The BW article openly wonders if Pfizer and the other Big Pharmas have overstated the research to serve their marketing aims. Pfizer generated almost $3 billion in revenue from Lipitor in one quarter last year, and the drug accounts for 19% of Pfizer’s total revenue. Here’s a telling pull quote:

“What the shrewd marketing people at Pfizer and the other companies did was spin it to make everyone with high cholesterol think they really need to reduce it,” says Dr. Bryan A. Liang, director of the Institute of Health Law Studies at the California Western School of Law and co-director of the San Diego Center for Patient Safety. “It was pseudo-science, never telling you the bottom-line truth, [which is] that the drugs don’t help unless you have pre-existing cardiovascular disease.”

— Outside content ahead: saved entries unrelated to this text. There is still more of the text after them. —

(** * LoRa link-budget calculator and line-of-sight analyser

    A shallow embedding of [LoRaCalculator] and of the pure part of
    [ElevationService] (src/lora-calculator.js).

    Numbers.  A JavaScript Number is modelled by [num]: a real number, or one
    of the three special values +Infinity, -Infinity and NaN.  Arithmetic on
    finite values is exact (no rounding) and there is a single zero, taken
    to be +0.  The special values follow the IEEE rules the engine applies:
    division of a non-zero number by zero is an infinity, 0/0 and
    Infinity-Infinity are NaN, every ordered comparison with NaN is false.
    The range of a double is modelled where a result leaves it for ordinary
    arguments: the power that [calculateMaxRange] returns underflows to 0
    and overflows to +Infinity (module [Double]). *)

From Stdlib Require Import Reals Lra Lia ZArith List Bool Sorted.
Import ListNotations.

Open Scope R_scope.

(** ** JavaScript numbers *)

Module JS.

Inductive num : Type :=
| Fin (r : R)
| PInf
| NInf
| NaN.

Definition Rltb (x y : R) : bool := if Rlt_dec x y then true else false.
Definition Rleb (x y : R) : bool := if Rle_dec x y then true else false.
Definition Reqb (x y : R) : bool := if Req_dec_T x y then true else false.

(** The infinity with the sign of [r], NaN when [r] is zero. *)
Definition signed_inf (r : R) : num :=
  if Rltb 0 r then PInf else if Rltb r 0 then NInf else NaN.

Definition neg (a : num) : num :=
  match a with
  | Fin r => Fin (- r)
  | PInf => NInf
  | NInf => PInf
  | NaN => NaN
  end.

Definition add (a b : num) : num :=
  match a, b with
  | NaN, _ | _, NaN => NaN
  | Fin x, Fin y => Fin (x + y)
  | PInf, NInf | NInf, PInf => NaN
  | PInf, _ | _, PInf => PInf
  | NInf, _ | _, NInf => NInf
  end.

Definition sub (a b : num) : num := add a (neg b).

Definition mul (a b : num) : num :=
  match a, b with
  | NaN, _ | _, NaN => NaN
  | Fin x, Fin y => Fin (x * y)
  | Fin x, PInf | PInf, Fin x => signed_inf x
  | Fin x, NInf | NInf, Fin x => signed_inf (- x)
  | PInf, PInf | NInf, NInf => PInf
  | PInf, NInf | NInf, PInf => NInf
  end.

(** The divisor zero is +0: [x / 0] has the sign of [x]. *)
Definition div (a b : num) : num :=
  match a, b with
  | NaN, _ | _, NaN => NaN
  | Fin x, Fin y => if Reqb y 0 then signed_inf x else Fin (x / y)
  | Fin _, PInf | Fin _, NInf => Fin 0
  | PInf, Fin y => if Rltb y 0 then NInf else PInf
  | NInf, Fin y => if Rltb y 0 then PInf else NInf
  | PInf, PInf | PInf, NInf | NInf, PInf | NInf, NInf => NaN
  end.

(** [a < b], [a <= b] and [a === b]; [a > b] is [lt b a]. *)
Definition lt (a b : num) : bool :=
  match a, b with
  | NaN, _ | _, NaN => false
  | Fin x, Fin y => Rltb x y
  | NInf, Fin _ | NInf, PInf | Fin _, PInf => true
  | _, _ => false
  end.

Definition le (a b : num) : bool :=
  match a, b with
  | NaN, _ | _, NaN => false
  | Fin x, Fin y => Rleb x y
  | NInf, _ | _, PInf => true
  | _, _ => false
  end.

Definition gt (a b : num) : bool := lt b a.
Definition ge (a b : num) : bool := le b a.

Definition eq (a b : num) : bool :=
  match a, b with
  | Fin x, Fin y => Reqb x y
  | PInf, PInf | NInf, NInf => true
  | _, _ => false
  end.

Definition is_nan (a : num) : bool :=
  match a with NaN => true | _ => false end.

(** [Math.max] and [Math.min] of two arguments. *)
Definition Math_max (a b : num) : num :=
  if is_nan a || is_nan b then NaN else if lt a b then b else a.

Definition Math_min (a b : num) : num :=
  if is_nan a || is_nan b then NaN else if lt b a then b else a.

Definition Math_sqrt (a : num) : num :=
  match a with
  | Fin r => if Rltb r 0 then NaN else Fin (sqrt r)
  | PInf => PInf
  | NInf | NaN => NaN
  end.

Definition Math_log10 (a : num) : num :=
  match a with
  | Fin r =>
      if Rltb r 0 then NaN
      else if Reqb r 0 then NInf
      else Fin (ln r / ln 10)
  | PInf => PInf
  | NInf | NaN => NaN
  end.

(** [Math.pow(b, e)] at a finite base [b > 1]; the calculator only raises
    the literals 2 and 10 to a power. *)
Definition Math_pow (b : R) (e : num) : num :=
  match e with
  | Fin y => Fin (Rpower b y)
  | PInf => PInf
  | NInf => Fin 0
  | NaN => NaN
  end.

(** [Math.round] rounds half-way cases up; [Math.ceil]. *)
Definition Math_round (a : num) : num :=
  match a with
  | Fin r => Fin (IZR (Zfloor (r + / 2)))
  | _ => a
  end.

Definition Math_ceil (a : num) : num :=
  match a with
  | Fin r => Fin (IZR (Zceil r))
  | _ => a
  end.

Definition Math_sin (a : num) : num :=
  match a with Fin r => Fin (sin r) | _ => NaN end.

Definition Math_cos (a : num) : num :=
  match a with Fin r => Fin (cos r) | _ => NaN end.

Definition Math_atan2 (y x : num) : num :=
  match y, x with
  | NaN, _ | _, NaN => NaN
  | Fin b, Fin a =>
      if Rltb 0 a then Fin (atan (b / a))
      else if Rltb a 0 then
        (if Rltb b 0 then Fin (atan (b / a) - PI) else Fin (atan (b / a) + PI))
      else if Rltb 0 b then Fin (PI / 2)
      else if Rltb b 0 then Fin (- PI / 2)
      else Fin 0
  | Fin _, PInf => Fin 0
  | Fin b, NInf => if Rltb b 0 then Fin (- PI) else Fin PI
  | PInf, Fin _ => Fin (PI / 2)
  | NInf, Fin _ => Fin (- PI / 2)
  | PInf, PInf => Fin (PI / 4)
  | NInf, PInf => Fin (- PI / 4)
  | PInf, NInf => Fin (3 * PI / 4)
  | NInf, NInf => Fin (- 3 * PI / 4)
  end.

(** [Math.abs], and [Math.min(...l)] / [Math.max(...l)] on a spread array:
    the empty spread gives +Infinity and -Infinity. *)
Definition Math_abs (a : num) : num :=
  match a with
  | Fin r => Fin (Rabs r)
  | PInf | NInf => PInf
  | NaN => NaN
  end.

Definition Math_min_of (l : list num) : num := fold_left Math_min l PInf.
Definition Math_max_of (l : list num) : num := fold_left Math_max l NInf.

(** A natural number (a loop counter, a length) as a Number. *)
Definition of_nat (n : nat) : num := Fin (INR n).

(** [Array.prototype.sort(comparefn)]: the sort is stable, and [a] stays
    before [b] unless [comparefn(a, b) > 0] (a NaN result counts as 0).
    [insert x l] places [x], which precedes the elements of [l] in the
    array, into the already sorted [l]. *)
Fixpoint insert {A : Type} (comparefn : A -> A -> num) (x : A) (l : list A)
  : list A :=
  match l with
  | [] => [x]
  | y :: l' =>
      if gt (comparefn x y) (Fin 0) then y :: insert comparefn x l'
      else x :: l
  end.

Fixpoint sort {A : Type} (comparefn : A -> A -> num) (l : list A) : list A :=
  match l with
  | [] => []
  | x :: l' => insert comparefn x (sort comparefn l')
  end.

(** A value read from an object: a number, or [undefined] for a property
    that is absent. *)
Inductive value : Type :=
| Undefined
| Num (n : num).

(** ToNumber, applied when a value meets an arithmetic operator. *)
Definition to_num (v : value) : num :=
  match v with Undefined => NaN | Num n => n end.

(** The property key a number converts to, when that key is an integer
    literal: the keys of the sensitivity table are such literals. *)
Definition int_key (n : num) : option Z :=
  match n with
  | Fin r => if Reqb r (IZR (Zfloor r)) then Some (Zfloor r) else None
  | _ => None
  end.

(** Own-property lookup in an object literal with integer keys. *)
Fixpoint get {V : Type} (k : Z) (o : list (Z * V)) : option V :=
  match o with
  | [] => None
  | (k', v) :: o' => if Z.eqb k k' then Some v else get k o'
  end.

Definition prop {V : Type} (o : list (Z * V)) (n : num) : option V :=
  match int_key n with
  | Some k => get k o
  | None => None
  end.

(** Completion of a call: a returned value or a thrown exception. *)
Inductive exn : Type := TypeError.

Inductive completion (A : Type) : Type :=
| Ret (a : A)
| Throw (e : exn).
Arguments Ret {A} a.
Arguments Throw {A} e.

Definition bind {A B : Type} (c : completion A) (k : A -> completion B)
  : completion B :=
  match c with
  | Ret a => k a
  | Throw e => Throw e
  end.

End JS.

Import JS.

Declare Scope js_scope.
Delimit Scope js_scope with js.
Bind Scope js_scope with num.
Notation "a + b" := (add a b) : js_scope.
Notation "a - b" := (sub a b) : js_scope.
Notation "a * b" := (mul a b) : js_scope.
Notation "a / b" := (div a b) : js_scope.
Notation "'let*' x ':=' c 'in' k" := (bind c (fun x => k))
  (at level 10, x name, c at level 100, k at level 200).

Coercion Fin : R >-> num.

(** ** LoRaCalculator *)

Module LoRaCalculator.

(** LoRa sensitivity table (dBm): bandwidth, then spreading factor. *)
Definition sensitivityTable : list (Z * list (Z * R)) :=
  [ (125%Z, [ (7%Z, -123); (8%Z, -126); (9%Z, -129);
              (10%Z, -132); (11%Z, -134.5); (12%Z, -137) ]);
    (250%Z, [ (7%Z, -120); (8%Z, -123); (9%Z, -125);
              (10%Z, -128); (11%Z, -131); (12%Z, -133) ]);
    (500%Z, [ (7%Z, -117); (8%Z, -120); (9%Z, -122);
              (10%Z, -125); (11%Z, -128); (12%Z, -130) ]) ].

(** [this.sensitivityTable[bw][sf]]: reading [sf] of an absent row throws,
    reading an absent [sf] of a row yields [undefined]. *)
Definition getSensitivity (sf bw : num) : completion value :=
  match prop sensitivityTable bw with
  | None => Throw TypeError
  | Some row =>
      match prop row sf with
      | None => Ret Undefined
      | Some s => Ret (Num (Fin s))
      end
  end.

Definition calculateDataRate (sf bw cr : num) : num :=
  let bandwidth := (bw * 1000)%js in
  let codingRate := (4 / cr)%js in
  let symbolRate := (bandwidth / Math_pow 2 sf)%js in
  let dataRate := (symbolRate * sf * codingRate)%js in
  Math_round dataRate.

Definition calculateTimeOnAir (payloadBytes sf bw cr : num) : num :=
  let bandwidth := (bw * 1000)%js in
  let symbolDuration := (Math_pow 2 sf / bandwidth)%js in
  let preambleDuration := ((8 + 4.25) * symbolDuration)%js in
  let payloadSymbolNb :=
    (8 + Math_max
           (Math_ceil ((8 * payloadBytes - 4 * sf + 28) / (4 * sf)) * cr)
           0)%js in
  let payloadDuration := (payloadSymbolNb * symbolDuration)%js in
  ((preambleDuration + payloadDuration) * 1000)%js.

Definition calculateFSPL (distanceKm frequencyMHz : num) : num :=
  if le distanceKm 0 then 0
  else (20 * Math_log10 distanceKm + 20 * Math_log10 frequencyMHz + 32.45)%js.

Definition calculateFresnelRadius (d1 d2 frequencyMHz : num) : num :=
  let totalDistance := (d1 + d2)%js in
  if eq totalDistance 0 then 0
  else (17.3 * Math_sqrt ((d1 * d2) / (frequencyMHz * totalDistance)))%js.

Definition calculateMaxFresnelRadius (distanceKm frequencyMHz : num) : num :=
  let d1 := (distanceKm / 2)%js in
  let d2 := (distanceKm / 2)%js in
  calculateFresnelRadius d1 d2 frequencyMHz.

Inductive Status : Type := excellent | good | marginal | poor.

(** The argument of [calculateLinkBudget] and [calculateMaxRange];
    [fadeMargin] may be absent and then defaults to 10. *)
Record Params : Type := mkParams {
  txPower : num;
  txGain : num;
  rxGain : num;
  frequency : num;
  distance : num;
  sf : num;
  bw : num;
  cr : num;
  fadeMargin : option num
}.

Record Details : Type := mkDetails {
  d_txPower : num;
  d_txGain : num;
  d_rxGain : num;
  d_miscLosses : num;
  d_fadeMargin : num;
  d_requiredMargin : num
}.

Record LinkBudget : Type := mkLinkBudget {
  sensitivity : value;
  pathLoss : num;
  rxPower : num;
  linkMargin : num;
  linkBudget : num;
  dataRate : num;
  fresnelRadius : num;
  status : Status;
  details : Details
}.

Definition default (d : num) (o : option num) : num :=
  match o with Some n => n | None => d end.
Definition FEB_6_FILMS : day_films :=
  [
    ("cinepolis", Screens [
      ("1",
       [ row "10:00" "MY UNCLE JENS" (PStr "Brwa Vahabpour") "Norway" 2025 "Norwegian" 98;
         row "12:30" "WIND, TALK TO ME" (PStr "Stefan Dordevic") "Serbia" 2025 "Serbian" 100;
         row "14:50" "GOD WILL NOT HELP" (PStr "Hana Jusic") "Croatia" 2025 "Croatian" 137;
         row "17:10" "CHOPIN, A SONATA IN PARIS" (PStr "Michal Kwiecinski") "Poland" 2025 "Polish" 133;
         row "19:40" "MAN OF MARBLE" (PStr "Andrzej Wajda") "Poland" 1977 "Polish" 165 ]);
      ("2",
       [ row "10:00" "INVISIBLES" (PStr "Junna Chif") "Canada" 2025 "English" 94;
         row "12:30" "MAYSOON" (PStr "Nancy Biniadaki") "Germany" 2025 "German" 120;
         row "14:50" "FATHER" (PStr "Tereza Nvotova") "Slovakia" 2025 "Slovak" 103;
         row "17:10" "THE GREAT ARCH" (PStr "Stephane Demoustier") "France" 2025 "French" 106;
         row "19:40" "AFTERIMAGE" (PStr "Andrzej Wajda") "Poland" 2016 "Polish" 98 ]);
      ("3",
       [ row "10:00" "REEDLAND" (PStr "Sven Bresser") "Netherlands" 2025 "Dutch" 111;
         row "12:30" "HUMAN RESOURCE" (PStr "Nawapol Thamrongrattanarit") "Thailand" 2025 "Thai" 122;
         row "14:50" "MARK" (PStr "Vijay Kartikeyaa") "India" 2025 "Kannada" 144;
         row "17:10" "TUG OF WAR" (PStr "Amil Shivji") "Tanzania" 2021 "Swahili" 92;
         row "19:40" "THE HOURGLASS SANATORIUM" (PStr "Wojciech Jerzy Has") "Poland" 1973 "Polish" 125 ]);
      ("4",
       [ row "10:00" "DRAGONFLY" (PStr "Paul Andrew Williams") "United Kingdom" 2025 "English" 98;
         row "12:30" "COMANDANTE FRITZ" (PStr "Pavel Giroud") "Germany" 2025 "German" 107;
         row "14:50" "SECRET OF A MOUNTAIN SERPENT" (PStr "Nidhi Saxena") "India" 2025 "Hindi" 108;
         row "17:10" "CLEO FROM 5 TO 7" (PStr "Agnes Varda") "France" 1962 "French" 90;
         row "19:40" "OUT OF LOVE" (PStr "Nathan Ambrosioni") "France" 2025 "French" 111 ]);
      ("5",
       [ row "10:00" "DIVINE COMEDY" (PStr "Ali Asgari") "Iran" 2025 "Persian" 96;
         row "12:30" "GONDHAL" (PStr "Santosh Davakhar") "India" 2025 "Marathi" 120;
         row "14:50" "KIDKI GAAV" (PStr "Sanju Surendran") "India" 2025 "Malayalam" 100;
         row "17:10" "WHITE SNOW" (PStr "Praveen Morchhale") "India" 2025 "Urdu" 82;
         row "19:40" "AMMANG HELBEDA" (PStr "Anoop Lokkur") "India" 2025 "Kannada" 90 ]);
      ("6",
       [ row "10:00" "KRAURYA" (PStr "Girish Kasaravalli") "India" 1995 "Kannada" 120;
         row "12:30" "AMOEBA" (PStr "Tan Siyou") "Singapore" 2025 "English" 98;
         row "14:50" "SKIN OF YOUTH" (PStr "Ash Mayfair") "Vietnam" 2025 "Vietnamese" 122;
         row "17:10" "BILI CHUKKI HALLI HAKKI" (PStr "Mahesh Chandregowda") "India" 2025 "Kannada" 138;
         row "19:40" "SHANKAR GURU" (PStr "V. Somasekhar") "India" 1978 "Kannada" 179 ]);
      ("7",
       [ row "10:00" "THE MASTERMIND" (PStr "Kelly Reichardt") "USA" 2025 "English" 110;
         row "12:30" "THE FIN" (PStr "Syeyoung Park") "South Korea" 2025 "Korean" 85;
         row "14:50" "GANARAAG" (PStr "Dip Bhuyan") "India" 2025 "Assamese" 102;
         row "17:10" "YOUNG MOTHERS" (PStr "Jean-Pierre Dardenne, Luc Dardenne") "France" 2025 "French" 106;
         row "19:40" "LITTLE TROUBLE GIRLS" (PStr "Urska Djukic") "Slovenia" 2025 "Slovenian" 89 ]);
      ("8",
       [ row "10:00" "GOLEM" (PStr "Piotr Szulkin") "Poland" 1979 "Polish" 93;
         row "12:30" "UMMATHAT - THE RHYTHM OF KODAVA" (PStr "Prakash Kariappa Kottukathira") "India" 2025 "Kodava" 49;
         row "14:50" "ANMOL - LOVINGLY OURS" (PStr "Priyankka Saha") "India" 2025 "Hindi" 99 ]) ]);
    ("rajkumar", Films
       [ row "10:30" "GHARDEV" (PStr "HD Jeevan") "India" 2025 "Banjara" 115;
         row "14:00" "HEMAVATHI" (PStr "S. Siddalingaiah") "India" 1977 "Kannada" 140 ]);
    ("banashankari", Films
       [ row "10:30" "SERENG" (PStr "NPK") "India" 2025 "Nagpuri" 120;
         row "15:00" "THE TABLET" (PStr "Aravind Siva") "India" 2025 "Tamil" 79;
         row "18:00" "PHOUOIBEE" (PStr "Rakesh Moirangthem") "India" 2025 "Manipuri" 89 ]);
    ("openair", Films
       [ row "19:00" "MEMORIA" (PStr "Apichatpong Weerasethakul") "Thailand" 2021 "English" 136 ]) ].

Remember what I said the other day? Capitalism destroys EVERYTHING in the name of profit. BW says here’s a clear case of a drug that was only useful to a small group of patients (people who already had cardiovascular disease) and created demand for the drug among people it would not directly benefit (anyone with high cholesterol) to boost sales, even though there are serious side effects that can stem from taking statins. Of those 100 people in the “NNT” number, 99 of them are putting themselves at an increased risk of liver problems and other physical damage for NO CLINICAL VALUE, just Pfizer’s profit.

As someone who’s already had quadruple bypass surgery, I’m not likely to stop taking Lipitor. I AM that 1 person in 100. You probably are not and should read the BusinessWeek article and consider talking to your physician about it.